● TASK TO CARRY OUT
Your task is to transcribe, without alteration, the lines from the top of the material below through the line bearing "(the comment on", inclusive.

● DATA TO USE
****************************************

(* ===== verification/Inflation.v ===== *)
(** * x/inflation: epoch inflation, off by default

    The inflation module is a client of the epoch clock: at the end of an epoch it
    mints a provision and splits it between the fee collector and the community
    pool.  The chain disables it, since all issuance is x/tokenomics' (the comment on
    [DefaultInflation]); the model shows what the switch does and what happens with
    it on.  [LegacyDec.Power], the staking keeper, the distribution keeper and the
    bank's balance listing are dependencies with their documented behaviour. *)

From stdpp Require Import gmap strings list.
From Stdlib Require Import ZArith Lia.
From S2P Require Import Prelude SdkMath Bank VestingSchedule VestingKeeper VestingSafety Epochs.

Open Scope Z_scope.

(** ** Parameters (types/params.go) *)
Record ExponentialCalculation := mkExp { expA : Dec; expR : Dec; expC : Dec; BondingTarget : Dec; MaxVariance : Dec }.
Record InflationDistribution := mkDistribution { StakingRewards : Dec; UsageIncentives : Dec; CommunityPool : Dec }.
Record Params := mkParams {
  MintDenom : string;
  Exponential : ExponentialCalculation;
  Distribution : InflationDistribution;
  EnableInflation : bool;
}.

Definition BaseDenom : string := "liao".
Definition DefaultParams : Params :=
  mkParams BaseDenom
    (mkExp (NewDec 300000000) (NewDecWithPrec 50 2) (NewDec 9375000) (NewDecWithPrec 66 2) ZeroDec)
    (mkDistribution (NewDecWithPrec 533333334 9) ZeroDec (NewDecWithPrec 466666666 9)) false.

(** [sdk.ValidateDenom] is the SDK's. *)
Definition validateMintDenom (ValidateDenom : string → bool) (d : string) : result unit :=
  guard! negb (blank d) else Plain "mint denom cannot be blank";
  guard! ValidateDenom d else Plain "invalid denom"; Ok tt.

Definition validateExponentialCalculation (v : ExponentialCalculation) : result unit :=
  guard! 0 <=? expA v else Plain "initial value cannot be negative";
  guard! expR v <=? NewDec 1 else Plain "reduction factor cannot be greater than 1";
  guard! 0 <=? expR v else Plain "reduction factor cannot be negative";
  guard! 0 <=? expC v else Plain "long term inflation cannot be negative";
  guard! BondingTarget v <=? NewDec 1 else Plain "bonded target cannot be greater than 1";
  guard! 0 <? BondingTarget v else Plain "bonded target cannot be zero or negative";
  guard! 0 <=? MaxVariance v else Plain "max variance cannot be negative"; Ok tt.

Definition validateInflationDistribution (v : InflationDistribution) : result unit :=
  guard! 0 <=? StakingRewards v else Plain "staking distribution ratio must not be negative";
  guard! UsageIncentives v =? 0 else Plain "incentives pool distribution is deprecated";
  guard! 0 <=? CommunityPool v else Plain "community pool distribution ratio must not be negative";
  guard! StakingRewards v + UsageIncentives v + CommunityPool v =? NewDec 1
    else Plain "total distributions ratio should be 1"; Ok tt.

Definition Params_Validate (ValidateDenom : string → bool) (p : Params) : result unit :=
  _ ← validateMintDenom ValidateDenom (MintDenom p);
  _ ← validateExponentialCalculation (Exponential p);
  validateInflationDistribution (Distribution p).

(** ** Provision (types/inflation_calculation.go) *)

(** [LegacyDec.Power], by repeated rounded squaring. *)
Class DecPower := Dec_Power : Dec → Z → Dec.
Class DecPowerLaws (P : DecPower) : Prop :=
  Dec_Power_unit d x : 0 <= d <= OneDec → 0 <= x → 0 <= Dec_Power d x <= OneDec.

Definition ReductionFactor : Z := 3.
Definition PowerReduction : Z := 10 ^ 18.

Section provision.
Context {D : LegacyDecOps} {PW : DecPower}.

(** The test of [maxVariance] against a fresh zero compares pointers and always
    holds, so the variance branch is the one taken. *)
Definition CalculateEpochMintProvision (p : Params) (period epochsPerPeriod : Z) (bondedRatio : Dec) : Dec :=
  let e := Exponential p in
  let decay := OneDec - expR e in
  let exponentialDecay := Dec_Mul (expA e) (Dec_Power decay period) in
  let bondedRatio := if BondingTarget e <=? bondedRatio then BondingTarget e else bondedRatio in
  let sub := Dec_Mul (MaxVariance e) (Dec_Quo bondedRatio (BondingTarget e)) in
  let bondingIncentive := OneDec + MaxVariance e - sub in
  let periodProvision := Dec_Mul exponentialDecay bondingIncentive + expC e in
  let reducedPeriodProvision := Dec_Quo periodProvision (NewDec ReductionFactor) in
  let epochProvision := if negb (epochsPerPeriod =? 0)
                        then Dec_Quo reducedPeriodProvision (NewDec epochsPerPeriod) else ZeroDec in
  Dec_Mul epochProvision (NewDec PowerReduction).
End provision.

(** ** State *)
Record InflationStore := mkInflationStore {
  infParams : Params; infPeriod : Z; infEpochIdentifier : string;
  infEpochsPerPeriod : Z;   (** the uint64 under the key *)
  infSkippedEpochs : Z;
}.

Definition GetEpochsPerPeriod (s : InflationStore) : Z := i64 (infEpochsPerPeriod s).
Definition SetEpochsPerPeriod (s : InflationStore) (n : Z) : InflationStore :=
  mkInflationStore (infParams s) (infPeriod s) (infEpochIdentifier s) (u64 n) (infSkippedEpochs s).
Definition SetSkippedEpochs (s : InflationStore) (n : Z) : InflationStore :=
  mkInflationStore (infParams s) (infPeriod s) (infEpochIdentifier s) (infEpochsPerPeriod s) n.
Definition SetPeriod (s : InflationStore) (n : Z) : InflationStore :=
  mkInflationStore (infParams s) n (infEpochIdentifier s) (infEpochsPerPeriod s) (infSkippedEpochs s).
Definition SetInflationParams (s : InflationStore) (p : Params) : InflationStore :=
  mkInflationStore p (infPeriod s) (infEpochIdentifier s) (infEpochsPerPeriod s) (infSkippedEpochs s).

Record InflationCtx (B S : Type) := mkInflationCtx { iBank : B; iHooks : S; iStore : InflationStore }.
Arguments mkInflationCtx {B S}.
Arguments iBank {B S}.
Arguments iHooks {B S}.
Arguments iStore {B S}.

Record InflationKeeper (B S : Type) := mkInflationKeeper {
  infAuthority : string;
  feeCollectorName : string;
  ChainID : string;
  FoundationWallets : list addr;        (** the four wallets, as account addresses *)
  StakingTokenSupply : B → result Z;
  TotalBondedTokens : B → result Z;
  GetAllBalances : B → addr → Coins;
  InfFundCommunityPool : B * S → coins → addr → result unit * (B * S);
}.
Arguments infAuthority {B S}.
Arguments feeCollectorName {B S}.
Arguments ChainID {B S}.
Arguments FoundationWallets {B S}.
Arguments StakingTokenSupply {B S}.
Arguments TotalBondedTokens {B S}.
Arguments GetAllBalances {B S}.
Arguments InfFundCommunityPool {B S}.

Definition MainnetChainID : string := "atoshi_88188".
Definition IsMainnet (chainID : string) : bool := String.prefix MainnetChainID chainID.
Definition InflationModule : string := "inflation".
(** [LegacyDec.RoundInt] *)
Definition RoundInt (d : Dec) : Z := round_half_even d precision.

(** ** Keeper (keeper/inflation.go, keeper/hooks.go) *)
Section keeper.
Context {D : LegacyDecOps} {PW : DecPower} {B S : Type} {ops : BankOps B}.
Variable k : InflationKeeper B S.
Variable r : Restriction B S.
Abbreviation C := (InflationCtx B S).
Implicit Types w : C.

Definition with_ibank (x : B * S) w : C := mkInflationCtx x.1 x.2 (iStore w).
Definition with_istore (s : InflationStore) w : C := mkInflationCtx (iBank w) (iHooks w) s.

Definition computeTeamAllocation (b : B) (mintDenom : string) : Dec :=
  foldl (fun acc wallet => acc + NewDec (Bank.GetBalance b wallet mintDenom)) ZeroDec (FoundationWallets k).

Definition BondedRatio w : result Dec :=
  stakeSupply ← StakingTokenSupply k (iBank w);
  let isMainnet := IsMainnet (ChainID k) in
  let teamAlloc := if isMainnet then computeTeamAllocation (iBank w) (MintDenom (infParams (iStore w))) else ZeroDec in
  if negb (0 <? stakeSupply) || (isMainnet && (NewDec stakeSupply <=? teamAlloc)) then Ok ZeroDec
  else
    let stakeSupply := if isMainnet then RoundInt (NewDec stakeSupply - teamAlloc) else stakeSupply in
    totalBondedTokens ← TotalBondedTokens k (iBank w);
    if stakeSupply =? 0 then Err (Plain "division by zero") else Ok (Dec_QuoInt (NewDec totalBondedTokens) stakeSupply).

Definition GetProportions (amount : Z) (distribution : Dec) : Z :=
  TruncateInt (Dec_Mul (NewDec amount) distribution).

Definition AllocateExponentialInflation w (denom : string) (amount : Z) (p : Params) : result unit * C :=
  let staking := GetProportions amount (StakingRewards (Distribution p)) in
  match SendCoinsFromModuleToModule r (iBank w, iHooks w) InflationModule (feeCollectorName k) [(denom, staking)] with
  | (Err e, x) => (Err e, with_ibank x w)
  | (Ok _, x) =>
      let moduleAddr := ModuleAddress InflationModule in
      let communityPool := GetAllBalances k x.1 moduleAddr in
      let '(res, x) := InfFundCommunityPool k x (coinList communityPool) moduleAddr in
      (res, with_ibank x w)
  end.

Definition MintAndAllocateInflation w (denom : string) (amount : Z) (p : Params) : result unit * C :=
  if negb (0 <? amount) then (Ok tt, w)
  else
    match MintCoins (iBank w) InflationModule [(denom, amount)] with
    | Err e => (Err e, w)
    | Ok b => AllocateExponentialInflation (with_ibank (b, iHooks w) w) denom amount p
    end.

Definition infBeforeEpochStart w (id : string) (n : Z) : result C := Ok w.

Definition infAfterEpochEnd w (id : string) (n : Z) : result C :=
  let s := iStore w in
  let p := infParams s in
  let skipped := infSkippedEpochs s in
  if negb (EnableInflation p) then
    if decide (id ≠ DayEpochID) then Ok w else Ok (with_istore (SetSkippedEpochs s (u64 (skipped + 1))) w)
  else if decide (id ≠ infEpochIdentifier s) then Ok w
  else
    let period := infPeriod s in
    let epochsPerPeriod := GetEpochsPerPeriod s in
    bondedRatio ← BondedRatio w;
    let provision := CalculateEpochMintProvision p period epochsPerPeriod bondedRatio in
    if negb (0 <? provision) then Ok w
    else
      match MintAndAllocateInflation w (MintDenom p) (TruncateInt provision) p with
      | (Err e, _) => Err e
      | (Ok _, w) =>
          Ok (if epochsPerPeriod <? i64 (i64 (n - i64 (epochsPerPeriod * i64 period)) - i64 skipped)
              then with_istore (SetPeriod (iStore w) (u64 (period + 1))) w else w)
      end.

Definition inflationHooks : EpochHooks C := mkEpochHooks infAfterEpochEnd infBeforeEpochStart.

(** Queries. *)
Definition GetCirculatingSupply w (mintDenom : string) : Dec :=
  let supply := NewDec (GetSupply (iBank w) mintDenom) in
  if IsMainnet (ChainID k) then supply - computeTeamAllocation (iBank w) mintDenom else supply.

Definition GetEpochMintProvision w : Dec :=
  match BondedRatio w with
  | Err _ => ZeroDec
  | Ok ratio =>
      let s := iStore w in
      Dec_Quo (CalculateEpochMintProvision (infParams s) (infPeriod s) (GetEpochsPerPeriod s) ratio) (NewDec ReductionFactor)
  end.

Definition GetInflationRate w (mintDenom : string) : Dec :=
  let epp := GetEpochsPerPeriod (iStore w) in
  if epp =? 0 then ZeroDec
  else
    let provision := GetEpochMintProvision w in
    if provision =? 0 then ZeroDec
    else
      let supply := GetCirculatingSupply w mintDenom in
      if supply =? 0 then ZeroDec
      else Dec_Mul (Dec_Quo (Dec_Mul provision (NewDec epp)) supply) (NewDec 100).

Definition InfUpdateParams w (authority : string) (p : Params) : result unit * C :=
  if decide (infAuthority k = authority) then (Ok tt, with_istore (SetInflationParams (iStore w) p) w)
  else (Err (Registered "gov" 13), w).

(** Genesis. *)
Record InfGenesis := mkInfGenesis {
  igParams : Params; igPeriod : Z; igEpochIdentifier : string; igEpochsPerPeriod : Z; igSkippedEpochs : Z;
}.
Definition InfGenesis_Validate (ValidateDenom : string → bool) (g : InfGenesis) : result unit :=
  guard! negb (blank (igEpochIdentifier g)) else Plain "blank epoch identifier";
  guard! 0 <? igEpochsPerPeriod g else Plain "epochs per period must be positive";
  Params_Validate ValidateDenom (igParams g).
Definition InfInitGenesis w (g : InfGenesis) : C :=
  with_istore (mkInflationStore (igParams g) (igPeriod g) (igEpochIdentifier g) (u64 (igEpochsPerPeriod g)) (igSkippedEpochs g)) w.
Definition InfExportGenesis w : InfGenesis :=
  let s := iStore w in
  mkInfGenesis (infParams s) (infPeriod s) (infEpochIdentifier s) (GetEpochsPerPeriod s) (infSkippedEpochs s).
Definition DefaultInfGenesis : InfGenesis := mkInfGenesis DefaultParams 0 DayEpochID 365 0.
End keeper.
(* ===== verification/Erc20Types.v ===== *)
(** * x/erc20/types: token pairs, parameters, names

    Addresses in hexadecimal are go-ethereum's ([EthAddresses], with the laws the
    module relies on); denom validation is the SDK's.  Names of tokens are cleaned
    byte by byte: the expressions of utils.go keep only ASCII characters, so the
    bytes of any other character go one by one. *)

From stdpp Require Import gmap strings list sorting.
From Stdlib Require Import ZArith Lia Ascii.
From S2P Require Import Prelude EvmStateDB.

Open Scope Z_scope.

Definition Erc20Module : string := "erc20".

Definition ErrERC20Disabled := Registered Erc20Module 2.
Definition ErrInternalTokenPair := Registered Erc20Module 3.
Definition ErrTokenPairNotFound := Registered Erc20Module 4.
Definition ErrTokenPairAlreadyExists := Registered Erc20Module 5.
Definition ErrUndefinedOwner := Registered Erc20Module 6.
Definition ErrBalanceInvariance := Registered Erc20Module 7.
Definition ErrUnexpectedEvent := Registered Erc20Module 8.
Definition ErrABIUnpack := Registered Erc20Module 10.
Definition ErrEVMCall := Registered Erc20Module 12.
Definition ErrERC20TokenPairDisabled := Registered Erc20Module 13.
Definition ErrInvalidIBC := Registered Erc20Module 14.
Definition ErrNativeConversionDisabled := Registered Erc20Module 16.

(** ** Addresses (go-ethereum's package common) *)
Class EthAddresses := {
  IsHexAddress : string → bool;
  HexToAddress : string → Address;
  AddressHex : Address → string;
}.

(** The 20 bytes of an address. *)
Definition is_address (a : Address) : Prop := String.length a = 20%nat.

Class EthAddressesLaws (E : EthAddresses) : Prop := {
  hex_is_hex a : is_address a → IsHexAddress (AddressHex a) = true;
  hex_back a : is_address a → HexToAddress (AddressHex a) = a;
  hex_address s : is_address (HexToAddress s);
  hex_length a : is_address a → String.length (AddressHex a) = 42%nat;
  hex_short s : IsHexAddress s = true → (String.length s <= 42)%nat;
}.

Section types.
Context `{EthAddresses}.

(** [ValidateAddress] of src/types/validation.go. *)
Definition ValidateAddress (s : string) : result unit :=
  guard! IsHexAddress s else Registered "sdk" 7; Ok tt.

(** ** Token pairs *)
Inductive Owner := OWNER_UNSPECIFIED | OWNER_MODULE | OWNER_EXTERNAL.

#[export] Instance Owner_eq : EqDecision Owner.
Proof. solve_decision. Defined.

Record TokenPair := mkTokenPair {
  Erc20Address : string; Denom : denom; Enabled : bool; ContractOwner : Owner;
}.

#[export] Instance TokenPair_eq : EqDecision TokenPair.
Proof. solve_decision. Defined.

Definition NewTokenPair (erc20Address : Address) (d : denom) (contractOwner : Owner) : TokenPair :=
  mkTokenPair (AddressHex erc20Address) d true contractOwner.

(** [tmhash.Sum], the SHA-256 of a string. *)
Variable Sum : string → string.

Definition GetID (tp : TokenPair) : string := Sum (Erc20Address tp +:+ "|" +:+ Denom tp)%string.
Definition GetERC20Contract (tp : TokenPair) : Address := HexToAddress (Erc20Address tp).
Definition IsNativeCoin (tp : TokenPair) : bool := bool_decide (ContractOwner tp = OWNER_MODULE).
Definition IsNativeERC20 (tp : TokenPair) : bool := bool_decide (ContractOwner tp = OWNER_EXTERNAL).

(** [sdk.ValidateDenom]. *)
Variable ValidateDenom : denom → result unit.

Definition TokenPair_Validate (tp : TokenPair) : result unit :=
  _ ← ValidateDenom (Denom tp); ValidateAddress (Erc20Address tp).

(** [utils.GetIBCDenomAddress]; [ParseHexHash] is ibc-go's, [BytesToAddress]
    go-ethereum's. *)
Variable ParseHexHash : string → result string.
Variable BytesToAddress : string → Address.
Variable TrimSpace : string → string.

Definition ErrInvalidDenomForTransfer := Registered "transfer" 3.

Definition GetIBCDenomAddress (d : denom) : result Address :=
  guard! String.prefix "ibc/" d else ErrInvalidDenomForTransfer;
  let hash := String.substring 4 (String.length d - 4) d in
  guard! negb ((String.length d <? 5)%nat || bool_decide (TrimSpace hash = ""%string)) else ErrInvalidDenomForTransfer;
  match ParseHexHash hash with
  | Err _ => Err ErrInvalidDenomForTransfer
  | Ok bz => Ok (BytesToAddress bz)
  end.

Definition NewTokenPairSTRv2 (d : denom) : result TokenPair :=
  address ← GetIBCDenomAddress d; Ok (mkTokenPair (AddressHex address) d true OWNER_MODULE).

Definition CreateDenom (address : string) : denom := (Erc20Module +:+ "/" +:+ address)%string.
Definition CreateDenomDescription (address : string) : string := ("Cosmos coin token representation of " +:+ address)%string.

(** ** Parameters *)
Record Params := mkParams {
  EnableErc20 : bool; NativePrecompiles : list string; DynamicPrecompiles : list string;
}.

Definition sortStrings (l : list string) : list string := merge_sort string_le l.

Definition NewParams (enableErc20 : bool) (nativePrecompiles dynamicPrecompiles : list string) : Params :=
  mkParams enableErc20 (sortStrings nativePrecompiles) (sortStrings dynamicPrecompiles).

(** [slices.IsSorted]. *)
Fixpoint IsSorted (l : list string) : bool :=
  match l with
  | [] => true
  | x :: l' => match l' with [] => true | y :: _ => bool_decide (string_le x y) && IsSorted l' end
  end.

Fixpoint precompileAddrs (precompiles : list string) : result (list Address) :=
  match precompiles with
  | [] => Ok []
  | p :: ps =>
      match ValidateAddress p with
      | Err _ => Err (Plain "invalid precompile")
      | Ok _ => l ← precompileAddrs ps; Ok (HexToAddress p :: l)
      end
  end.

Definition ValidatePrecompiles (precompiles : list string) : result (list Address) :=
  precAddrs ← precompileAddrs precompiles;
  guard! IsSorted precompiles else Plain "precompiles need to be sorted";
  Ok precAddrs.

Fixpoint validatePrecompilesUniqueness (seen : list string) (precompiles : list Address) : result unit :=
  match precompiles with
  | [] => Ok tt
  | p :: ps =>
      if bool_decide (AddressHex p ∈ seen) then Err (Plain "duplicate precompile")
      else validatePrecompilesUniqueness (AddressHex p :: seen) ps
  end.

Definition Params_Validate (p : Params) : result unit :=
  npAddrs ← ValidatePrecompiles (NativePrecompiles p);
  dpAddrs ← ValidatePrecompiles (DynamicPrecompiles p);
  validatePrecompilesUniqueness [] (dpAddrs ++ npAddrs).

Definition isAddrIncluded (a : Address) (strAddrs : list string) : bool :=
  existsb (fun sa => bool_decide (a = HexToAddress sa)) strAddrs.
Definition IsNativePrecompile (p : Params) (a : Address) : bool := isAddrIncluded a (NativePrecompiles p).
Definition IsDynamicPrecompile (p : Params) (a : Address) : bool := isAddrIncluded a (DynamicPrecompiles p).

(** ** Genesis *)
Record GenesisState := mkGenesis { gsParams : Params; gsTokenPairs : list TokenPair }.

Definition hasActiveTokenPair (pairs : list TokenPair) (address : string) : bool :=
  existsb (fun p => bool_decide (Erc20Address p = address) && Enabled p) pairs.

Definition validatePrecompiles (pairs : list TokenPair) (precompiles : list string) : result unit :=
  guard! forallb (hasActiveTokenPair pairs) precompiles else Plain "precompile address not found in token pairs"; Ok tt.

Fixpoint pairsValidate (seenErc20 seenDenom : list string) (pairs : list TokenPair) : result unit :=
  match pairs with
  | [] => Ok tt
  | b :: bs =>
      guard! negb (bool_decide (Erc20Address b ∈ seenErc20)) else Plain "token ERC20 contract duplicated on genesis";
      guard! negb (bool_decide (Denom b ∈ seenDenom)) else Plain "coin denomination duplicated on genesis";
      _ ← TokenPair_Validate b;
      pairsValidate (Erc20Address b :: seenErc20) (Denom b :: seenDenom) bs
  end.

Definition GenesisState_Validate (gs : GenesisState) : result unit :=
  _ ← pairsValidate [] [] (gsTokenPairs gs);
  _ ← Params_Validate (gsParams gs);
  _ ← validatePrecompiles (gsTokenPairs gs) (DynamicPrecompiles (gsParams gs));
  validatePrecompiles (gsTokenPairs gs) (NativePrecompiles (gsParams gs)).

Definition WEVMOSContractMainnet : string := "0xD4949664cD82660AaE99bEdc034a0deA8A0bd517".
Definition AtoshiBaseDenom : denom := "liao".
Definition DefaultParams : Params := mkParams true [WEVMOSContractMainnet] [].
Definition DefaultTokenPairs : list TokenPair := [mkTokenPair WEVMOSContractMainnet AtoshiBaseDenom true OWNER_MODULE].
Definition DefaultGenesisState : GenesisState := mkGenesis DefaultParams DefaultTokenPairs.

(** ** Messages *)
Record MsgConvertERC20 := mkMsgConvertERC20 {
  mcContractAddress : string; mcAmount : Z; mcReceiver : string; mcSender : string;
}.

(** [sdk.AccAddressFromBech32]. *)
Variable AccAddressFromBech32 : string → option addr.

Definition MsgConvertERC20_ValidateBasic (m : MsgConvertERC20) : result unit :=
  guard! IsHexAddress (mcContractAddress m) else Registered "sdk" 7;
  guard! 0 <? mcAmount m else Registered "sdk" 10;
  guard! bool_decide (is_Some (AccAddressFromBech32 (mcReceiver m))) else Plain "invalid receiver address";
  guard! IsHexAddress (mcSender m) else Registered "sdk" 7; Ok tt.

Definition Erc20UpdateParams_ValidateBasic (authority : string) (p : Params) : result unit :=
  guard! bool_decide (is_Some (AccAddressFromBech32 authority)) else Plain "Invalid authority address"; Params_Validate p.
Definition MsgRegisterERC20_ValidateBasic (addrs : list string) : result unit :=
  guard! forallb IsHexAddress addrs else Registered "sdk" 7; Ok tt.
Definition MsgToggleConversion_ValidateBasic (authority : string) : result unit :=
  guard! bool_decide (is_Some (AccAddressFromBech32 authority)) else Plain "Invalid authority address"; Ok tt.
End types.

(** ** Names (types/utils.go) *)
Definition isDigit (c : ascii) : bool := (48 <=? nat_of_ascii c)%nat && (nat_of_ascii c <=? 57)%nat.
Definition isLetter (c : ascii) : bool :=
  (65 <=? nat_of_ascii c)%nat && (nat_of_ascii c <=? 90)%nat || (97 <=? nat_of_ascii c)%nat && (nat_of_ascii c <=? 122)%nat.
Definition isNameChar (c : ascii) : bool :=
  isLetter c || isDigit c || bool_decide (c = "/"%char) || bool_decide (c = "-"%char).

(** The digits at the start of every line. *)
Fixpoint dropNumbers (lineStart : bool) (s : string) : string :=
  match s with
  | EmptyString => EmptyString
  | String c s' =>
      if lineStart && isDigit c then dropNumbers true s'
      else String c (dropNumbers (bool_decide (c = ascii_of_nat 10)) s')
  end.
Definition removeLeadingNumbers (s : string) : string := dropNumbers true s.

Fixpoint filterString (p : ascii → bool) (s : string) : string :=
  match s with
  | EmptyString => EmptyString
  | String c s' => if p c then String c (filterString p s') else filterString p s'
  end.
Definition removeSpecialChars (s : string) : string :=
  match s with
  | EmptyString => EmptyString
  | String c s' => if isLetter c then String c (filterString isNameChar s') else filterString isNameChar s'
  end.

(** The recursion drops at least four characters each time. *)
Fixpoint stripPrefixes (fuel : nat) (s : string) : string :=
  match fuel with
  | O => s
  | S fuel =>
      if String.prefix "ibc/" s then stripPrefixes fuel (String.substring 4 (String.length s - 4) s)
      else if String.prefix "erc20/" s then stripPrefixes fuel (String.substring 6 (String.length s - 6) s)
      else s
  end.
Definition removeInvalidPrefixes (s : string) : string := stripPrefixes (String.length s) s.

Definition SanitizeERC20Name (name : string) : string :=
  let name := removeSpecialChars (removeLeadingNumbers name) in
  let name := if (128 <? String.length name)%nat then String.substring 0 128 name else name in
  removeInvalidPrefixes name.
(* ===== verification/Erc20Keeper.v ===== *)
(** * x/erc20/keeper: the store, calls of contracts, registration

    The module's key-value store is three maps and three parameter keys.  Contracts
    are called through x/evm/keeper/call_evm.go; what applies a message and what
    estimates its gas is the interface [EvmCaller] (state_transition.go and
    grpc_query.go of x/evm), and the ABI encoding is go-ethereum's ([Erc20Abi]).
    A call of a contract may change everything, the bank and this module included. *)

From stdpp Require Import gmap strings list sorting.
From Stdlib Require Import ZArith Lia.
From S2P Require Import Prelude Bank EvmStateDB EvmKeeper EvmTransition Erc20Types.

Open Scope Z_scope.

(** ** State *)
Record Erc20Store := mkErc20Store {
  tokenPairs : gmap string TokenPair;     (** [KeyPrefixTokenPair] *)
  byERC20 : gmap Address string;          (** [KeyPrefixTokenPairByERC20] *)
  byDenom : gmap denom string;            (** [KeyPrefixTokenPairByDenom] *)
  erc20Enabled : bool;                    (** [ParamStoreKeyEnableErc20] is set *)
  dynamicBytes : string;                  (** [ParamStoreKeyDynamicPrecompiles] *)
  nativeBytes : string;                   (** [ParamStoreKeyNativePrecompiles] *)
}.

(** [banktypes.Metadata]. *)
Record Metadata := mkMetadata {
  mdDescription : string; mdBase : denom; mdUnits : list (denom * Z); mdName : string; mdSymbol : string; mdDisplay : denom;
}.

Record Erc20World (B S A : Type) := mkErc20World {
  wCtx : EvmCtx B S A; wStore : Erc20Store; wMetadata : gmap denom Metadata;
}.
Arguments mkErc20World {B S A}.
Arguments wCtx {B S A}.
Arguments wStore {B S A}.
Arguments wMetadata {B S A}.

(** The bytes behind a value read from the store, from its end up to the capacity of the
    slice: a slice expression may reach into them. *)
Class ReadBuffer := spareBytes : string → string.

(** ** token_pairs.go *)
Section pairs.
Context `{EthAddresses} `{ReadBuffer}.
Variable Sum : string → string.

Definition SetTokenPair (tp : TokenPair) (s : Erc20Store) : Erc20Store :=
  mkErc20Store (<[GetID Sum tp := tp]> (tokenPairs s)) (byERC20 s) (byDenom s) (erc20Enabled s) (dynamicBytes s) (nativeBytes s).
Definition SetERC20Map (a : Address) (id : string) (s : Erc20Store) : Erc20Store :=
  mkErc20Store (tokenPairs s) (<[a := id]> (byERC20 s)) (byDenom s) (erc20Enabled s) (dynamicBytes s) (nativeBytes s).
Definition SetDenomMap (d : denom) (id : string) (s : Erc20Store) : Erc20Store :=
  mkErc20Store (tokenPairs s) (byERC20 s) (<[d := id]> (byDenom s)) (erc20Enabled s) (dynamicBytes s) (nativeBytes s).

Definition SetToken (tp : TokenPair) (s : Erc20Store) : Erc20Store :=
  SetERC20Map (GetERC20Contract tp) (GetID Sum tp) (SetDenomMap (Denom tp) (GetID Sum tp) (SetTokenPair tp s)).

Definition deleteTokenPair (id : string) (s : Erc20Store) : Erc20Store :=
  mkErc20Store (delete id (tokenPairs s)) (byERC20 s) (byDenom s) (erc20Enabled s) (dynamicBytes s) (nativeBytes s).
Definition deleteERC20Map (a : Address) (s : Erc20Store) : Erc20Store :=
  mkErc20Store (tokenPairs s) (delete a (byERC20 s)) (byDenom s) (erc20Enabled s) (dynamicBytes s) (nativeBytes s).
Definition deleteDenomMap (d : denom) (s : Erc20Store) : Erc20Store :=
  mkErc20Store (tokenPairs s) (byERC20 s) (delete d (byDenom s)) (erc20Enabled s) (dynamicBytes s) (nativeBytes s).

****************************************

● WRITTEN ANSWER
(* ===== verification/Inflation.v ===== *)
(** * x/inflation: epoch inflation, off by default

    The inflation module is a client of the epoch clock: at the end of an epoch it
    mints a provision and splits it between the fee collector and the community
    pool.  The chain disables it, since all issuance is x/tokenomics' (the comment on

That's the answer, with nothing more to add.